Staff Infrastructure Engineer — Observability

Jobgether · US

Company

Jobgether

Location

US

Type

Full Time

Job Description

Team: IT

This position is listed on behalf of a partner company, who manages all applications and next steps. Our partner is looking for a Staff Infrastructure Engineer — Observability based in the United States.

You will join a high-impact engineering organization responsible for building and operating the observability backbone of a large-scale, cloud-native platform. This role sits at the intersection of infrastructure, reliability, and platform engineering, with ownership over systems that enable real-time visibility into global production environments. You will design and evolve telemetry platforms that power detection, debugging, and performance optimization across distributed systems. Working across AWS and GCP environments, you will help define how large-scale observability is built, standardized, and automated. This is a deeply technical, hands-on role where architectural decisions directly influence engineering velocity and system reliability. You will also collaborate closely with senior engineers and cross-functional teams to ensure observability is embedded into every layer of the platform.

Accountabilities:

Own the design, architecture, and evolution of large-scale observability systems supporting distributed, cloud-native infrastructure, ensuring high reliability, scalability, and performance.

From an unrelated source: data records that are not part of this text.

Lemma reads_all (d : Delimiter) (m : bool) (n : nat) (doc : Doc) :
  0 < n ->
  (goodDoc (delimiterChar d) doc -> entryReads (delimiterChar d) m n doc)
  /\ (goodItem (delimiterChar d) doc -> itemReads (delimiterChar d) m n doc).
Proof.
  intro Hn.
  induction doc as [p|values|header rows|entries IH|items IH] using Doc_induction.
  - split.
    + intros Hgood key k i fuel acc l a rest Hkey Hl Hfuel Hnext.
      cbn [entryLines linesTokens lineTokens fst snd app docValue] in *.
      destruct Hgood as [Hp _].
      apply (objectLoop_property fuel _ acc key _ p); assumption.
    + intros Hgood k i fuel b acc l a rest Hb Hl Hfuel Hnext.
      cbn [itemLines linesTokens lineTokens fst snd app docValue headText] in *.
      apply listLoop_prim; assumption.
  - split.
    + intros Hgood key k i fuel acc l a rest Hkey Hl Hfuel Hnext.
      cbn [entryKey] in Hkey. destruct (fieldKey_facts key Hkey) as [Hplain _].
      cbn [entryLines linesTokens lineTokens fst snd app docValue goodDoc] in *.
      destruct fuel as [|fuel]; [simpl in Hfuel; lia|].
      apply (objectLoop_array fuel _ acc key _ values d); assumption.
    + intros Hgood k i fuel b acc l a rest Hb Hl Hfuel Hnext.
      cbn [itemLines linesTokens lineTokens fst snd app docValue headText goodItem] in *.
      apply listLoop_array; assumption.
  - split; [|intros []].
    intros Hgood key k i fuel acc l a rest Hkey Hl Hfuel Hnext.
    cbn [entryKey] in Hkey. destruct (fieldKey_facts key Hkey) as [Hplain _].
    cbn [entryLines linesTokens lineTokens fst snd app docValue goodDoc] in *.
    destruct fuel as [|fuel]; [simpl in Hfuel; lia|].
    apply (objectLoop_table fuel d (Z.of_nat (k * n)) (Z.of_nat (S k * n)));
      try assumption.
    + apply level_lt. exact Hn.
    + apply rowTokens_lines.
  - assert (Hentries : forall es, incl es entries ->
              Forall (fun kv => goodDoc (delimiterChar d) (snd kv)
                                -> entryReads (delimiterChar d) m n (snd kv)) es).
    { intros es Hincl. apply Forall_forall. intros kv Hin.
      rewrite Forall_forall in IH. apply (IH kv (Hincl kv Hin)). }
    split.
    + intros Hgood key k i fuel acc l a rest Hkey Hl Hfuel Hnext.
      cbn [goodDoc] in Hgood. destruct Hgood as (Hne & Hnd & Hfirst & Hgood).
      apply goodDoc_entries in Hgood.
      cbn [entryLines linesTokens lineTokens fst snd app docValue] in *.
      fold (entriesLines (S k) entries) in *.
      pose proof (level_lt n k Hn) as Hb.
      assert (Hnested : reads _ (Parser.parseObjectLoop fuel (Z.of_nat (S k * n)) [])
                          (linesTokens (delimiterChar d) m n (S i)
                             (entriesLines (S k) entries) ++ l)
                          (map (fun kv => (fst kv, docValue (snd kv))) entries) l).
      { rewrite <- (entries_rebuilt (delimiterChar d) entries Hnd Hgood).
        apply objectLoop_entries; try assumption.
        - apply Hentries, incl_refl.
        - eapply shallow_ends; eassumption.
        - simpl in Hfuel. lia. }
      assert (Hhead : exists key1 more,
                linesTokens (delimiterChar d) m n (S i) (entriesLines (S k) entries)
                = Scanner.mkToken KEY key1 (Z.of_nat (S k * n)) (S i) None false :: more).
      { destruct entries as [|[key1 doc1] entries]; [congruence|].
        unfold entriesLines. cbn [flat_map fst snd].
        destruct doc1 as [p|values|header rows|es|its]; cbn [firstOpensObject] in Hfirst;
          try contradiction;
          cbn [entryLines app linesTokens lineTokens fst snd]; eauto. }
      destruct Hhead as (key1 & more & Ehead). rewrite Ehead in *. cbn [app] in *.
      eapply objectLoop_nested; [exact Hb | exact Hnested | exact Hnext].
    + intros Hgood k i fuel b acc l a rest Hb Hl Hfuel Hnext.
      destruct entries as [|[key [p|values|header rows|es|its]] others];
        cbn [goodItem] in Hgood; try contradiction.
      * destruct Hgood as (Hkey & Hp & Hnd & Hgood). apply goodDoc_entries in Hgood.
        cbn [itemLines linesTokens lineTokens fst snd app docValue map headText] in *.
        fold (entriesLines (S k) others) in *.
        assert (Hnd' : NoDup (map fst others)) by (inversion Hnd; assumption).
        eapply (listLoop_object fuel b (Z.of_nat (k * n)) acc (delimiterChar d) key p i
                  (linesTokens (delimiterChar d) m n (S i) (entriesLines (S k) others) ++ l)
                  l (map (fun kv => (fst kv, docValue (snd kv))) others));
          try assumption.
        -- apply itemRest_reads; try assumption.
           ++ apply Hentries, incl_tl, incl_refl.
           ++ cbn [length] in Hfuel. lia.
        -- rewrite (item_rebuilt (delimiterChar d)) by assumption. exact Hnext.
      * destruct Hgood as (Hkey & Hne & Hread & Hnd & Hgood).
        apply goodDoc_entries in Hgood.
        cbn [itemLines linesTokens lineTokens fst snd app docValue map headText] in *.
        fold (entriesLines (S k) others) in *.
        assert (Hnd' : NoDup (map fst others)) by (inversion Hnd; assumption).
        eapply (listLoop_inline fuel b (Z.of_nat (k * n)) acc d m key values i
                  (linesTokens (delimiterChar d) m n (S i) (entriesLines (S k) others) ++ l)
                  l (map (fun kv => (fst kv, docValue (snd kv))) others));
          try assumption.
        -- apply itemRest_reads; try assumption.
           ++ apply Hentries, incl_tl, incl_refl.
           ++ cbn [length] in Hfuel. lia.
        -- rewrite (item_rebuilt (delimiterChar d)) by assumption. exact Hnext.
  - assert (Hitems : Forall (fun item => goodItem (delimiterChar d) item
                                         -> itemReads (delimiterChar d) m n item) items).
    { eapply Forall_impl; [|exact IH]. intros item [_ H]. exact H. }
    split; [|intros []].
    intros Hgood key k i fuel acc l a rest Hkey Hl Hfuel Hnext.
    cbn [entryKey] in Hkey. destruct (fieldKey_facts key Hkey) as [Hplain _].
    cbn [goodDoc] in Hgood. destruct Hgood as [Hform Hgood].
    apply goodDoc_items in Hgood.
    cbn [entryLines linesTokens lineTokens fst snd app docValue] in *.
    fold (itemsLines (S k) items) in *.
    destruct fuel as [|fuel]; [simpl in Hfuel; lia|].
    apply objectLoop_list; try assumption.
    + apply listForm_nonempty. exact Hform.
    + simpl in Hfuel. lia.
Qed.

Lemma entryReads_all (d : Delimiter) (m : bool) (n : nat) (doc : Doc) :
  0 < n -> goodDoc (delimiterChar d) doc -> entryReads (delimiterChar d) m n doc.
Proof. intro Hn. apply (reads_all d m n doc Hn). Qed.

Lemma itemReads_all (d : Delimiter) (m : bool) (n : nat) (doc : Doc) :
  0 < n -> goodItem (delimiterChar d) doc -> itemReads (delimiterChar d) m n doc.
Proof. intro Hn. apply (reads_all d m n doc Hn). Qed.

(** *** The loop of parse on the properties of the root *)

Lemma rootLoop_end (fuel : nat) (acc : JsonObject) (l : list Token.t) :
  match l with [] => True | t :: _ => Token.type t = EOF end ->
  reads _ (Parser.parseRootLoop (S fuel) acc) l acc l.
Proof.
  intro H. cbn [Parser.parseRootLoop]. rstep. rstep.
  destruct l as [|t l]; cbn [hd_error]; [rstep|]. cbn [negb].
  rewrite H. cbn [TokenType_eqb]. rstep.
Qed.

Lemma rootLoop_property (fuel : nat) (acc : JsonObject) (key text : str)
    (p : JsonPrimitive) (i : nat) (l : list Token.t) (a : JsonObject)
    (rest : list Token.t) :
  Parser.parsePrimitive text = Ok p ->
  reads _ (Parser.parseRootLoop fuel (Obj.set acc key (JPrim p))) l a rest ->
  reads _ (Parser.parseRootLoop (S fuel) acc)
    (Scanner.mkToken KEY key 0 i None false
       :: Scanner.mkToken COLON (lit ":") 0 i None false
       :: Scanner.mkToken VALUE text 0 i None false :: l) a rest.
Proof.
  intros Hp Hnext. cbn [Parser.parseRootLoop]. rstep. rstep.
  cbn [Z.eqb negb]. rstep. rstep. rstep. rstep.
  cbn [Z.ltb Z.compare Z.eqb andb orb].
  eapply reads_lift_bind; [exact Hp|]. rstep. exact Hnext.
Qed.

Lemma rootLoop_array (fuel : nat) (acc : JsonObject) (key text : str)
    (values : list JsonPrimitive) (d : Delimiter) (i : nat) (l : list Token.t)
    (a : JsonObject) (rest : list Token.t) :
  plainKey key = true ->
  Forall (fun v => Parser.parsePrimitive (encodePrimitive v (delimiterChar d)) = Ok v)
    values ->
  reads _ (Parser.parseRootLoop (S fuel) (Obj.set acc key (JArray (map JPrim values))))
    l a rest ->
  reads _ (Parser.parseRootLoop (S (S fuel)) acc)
    (Scanner.mkToken ARRAY_HEADER text 0 i
       (Some (inlineInfo (Some key) values (delimiterChar d))) false :: l) a rest.
Proof.
  intros Hk Hread Hnext.
  remember (S fuel) as fuel' eqn:Ef. cbn [Parser.parseRootLoop]. rstep. rstep.
  cbn [Z.eqb negb].
  rewrite (headerKey_plain ARRAY_HEADER text 0 i
             (inlineInfo (Some key) values (delimiterChar d)) key eq_refl Hk).
  eapply reads_bind; [|exact Hnext]. subst fuel'.
  apply (parseArray_reads_inline fuel _ (Some key) values d); [reflexivity | exact Hread].
Qed.

Lemma rootLoop_table (fuel : nat) (d : Delimiter) (b' : Z) (acc : JsonObject)
    (key text : str) (header : list str) (rows : list (list JsonPrimitive)) (i : nat)
    (ts l : list Token.t) (a : JsonObject) (rest : list Token.t) :
  plainKey key = true -> (0 < b')%Z -> goodTable (delimiterChar d) header rows ->
  rowTokens (delimiterChar d) b' rows ts -> shallow 0 l ->
  reads _ (Parser.parseRootLoop (S fuel)
             (Obj.set acc key
                (JArray (map (fun cells => JObject (rowObject header cells)) rows))))
    l a rest ->
  reads _ (Parser.parseRootLoop (S (S fuel)) acc)
    (Scanner.mkToken ARRAY_HEADER text 0 i
       (Some (tableInfo (Some key) (length rows) header (delimiterChar d))) false
       :: ts ++ l) a rest.
Proof.
  intros Hk Hb Hgood Hts Hl Hnext.
  remember (S fuel) as fuel' eqn:Ef. cbn [Parser.parseRootLoop]. rstep. rstep.
  cbn [Z.eqb negb].
  rewrite (headerKey_plain ARRAY_HEADER text 0 i
             (tableInfo (Some key) (length rows) header (delimiterChar d)) key eq_refl Hk).
  eapply reads_bind; [|exact Hnext]. subst fuel'.
  apply (parseArray_reads_table fuel d (Some key) text header rows 0 b' i ts l); assumption.
Qed.

Lemma rootLoop_list (fuel : nat) (d : ascii) (m : bool) (n i j : nat) (acc : JsonObject)
    (key text : str) (items : list Doc) (l : list Token.t) (a : JsonObject)
    (rest : list Token.t) :
  plainKey key = true -> 0 < n -> items <> [] ->
  Forall (fun item => goodItem d item -> itemReads d m n item) items ->
  Forall (goodItem d) items ->
  shallow 0 l ->
  2 * length (linesTokens d m n i (itemsLines 1 items)) < fuel ->
  reads _ (Parser.parseRootLoop (S fuel) (Obj.set acc key (JArray (map docValue items))))
    l a rest ->
  reads _ (Parser.parseRootLoop (S (S fuel)) acc)
    (Scanner.mkToken ARRAY_HEADER text 0 j
       (Some (listInfo (Some key) (length items) d)) false
       :: linesTokens d m n i (itemsLines 1 items) ++ l) a rest.
Proof.
  intros Hk Hn Hne HP Hgood Hl Hfuel Hnext.
  remember (S fuel) as fuel' eqn:Ef. cbn [Parser.parseRootLoop]. rstep. rstep.
  cbn [Z.eqb negb].
  rewrite (headerKey_plain ARRAY_HEADER text 0 j
             (listInfo (Some key) (length items) d) key eq_refl Hk).
  eapply reads_bind; [|exact Hnext]. subst fuel'.
  apply (parseArray_reads_list fuel d m n 0 i j); assumption.
Qed.

Lemma rootLoop_nested (fuel : nat) (b' : Z) (acc : JsonObject) (key key1 : str)
    (i i1 : nat) (more l : list Token.t) (o a : JsonObject) (rest : list Token.t) :
  (0 < b')%Z ->
  reads _ (Parser.parseObjectLoop fuel b' [])
    (Scanner.mkToken KEY key1 b' i1 None false :: more) o l ->
  reads _ (Parser.parseRootLoop fuel (Obj.set acc key (JObject o))) l a rest ->
  reads _ (Parser.parseRootLoop (S fuel) acc)
    (Scanner.mkToken KEY key 0 i None false
       :: Scanner.mkToken COLON (lit ":") 0 i None false
       :: Scanner.mkToken KEY key1 b' i1 None false :: more) a rest.
Proof.
  intros Hb Hnested Hnext. cbn [Parser.parseRootLoop]. rstep. rstep.
  cbn [Z.eqb negb]. rstep. rstep. rstep. rstep.
  apply Z.ltb_lt in Hb. rewrite Hb. cbn [orb]. rewrite ?andb_false_r.
  unfold Parser.parseObject.
  eapply reads_bind; [exact Hnested | exact Hnext].
Qed.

  • Build and optimize telemetry platforms using tools such as Prometheus, Grafana, Thanos/Mimir/Cortex, and OpenTelemetry pipelines
  • Architect scalable data ingestion, storage, and analysis systems for high-volume production environments
  • Drive observability strategy across engineering teams, defining standards for monitoring, logging, and tracing
  • Develop automation and self-service tooling to reduce operational overhead and improve engineering efficiency
  • Lead reliability improvements across multi-cloud environments (AWS and GCP), balancing performance, cost, and resilience
  • Own incident response, root-cause analysis, and continuous improvement of production observability systems
  • Mentor engineers, lead technical design reviews, and elevate engineering best practices across teams
  • Requirements:

    This role requires deep experience in infrastructure engineering and large-scale distributed systems, with strong expertise in observability platforms and cloud environments.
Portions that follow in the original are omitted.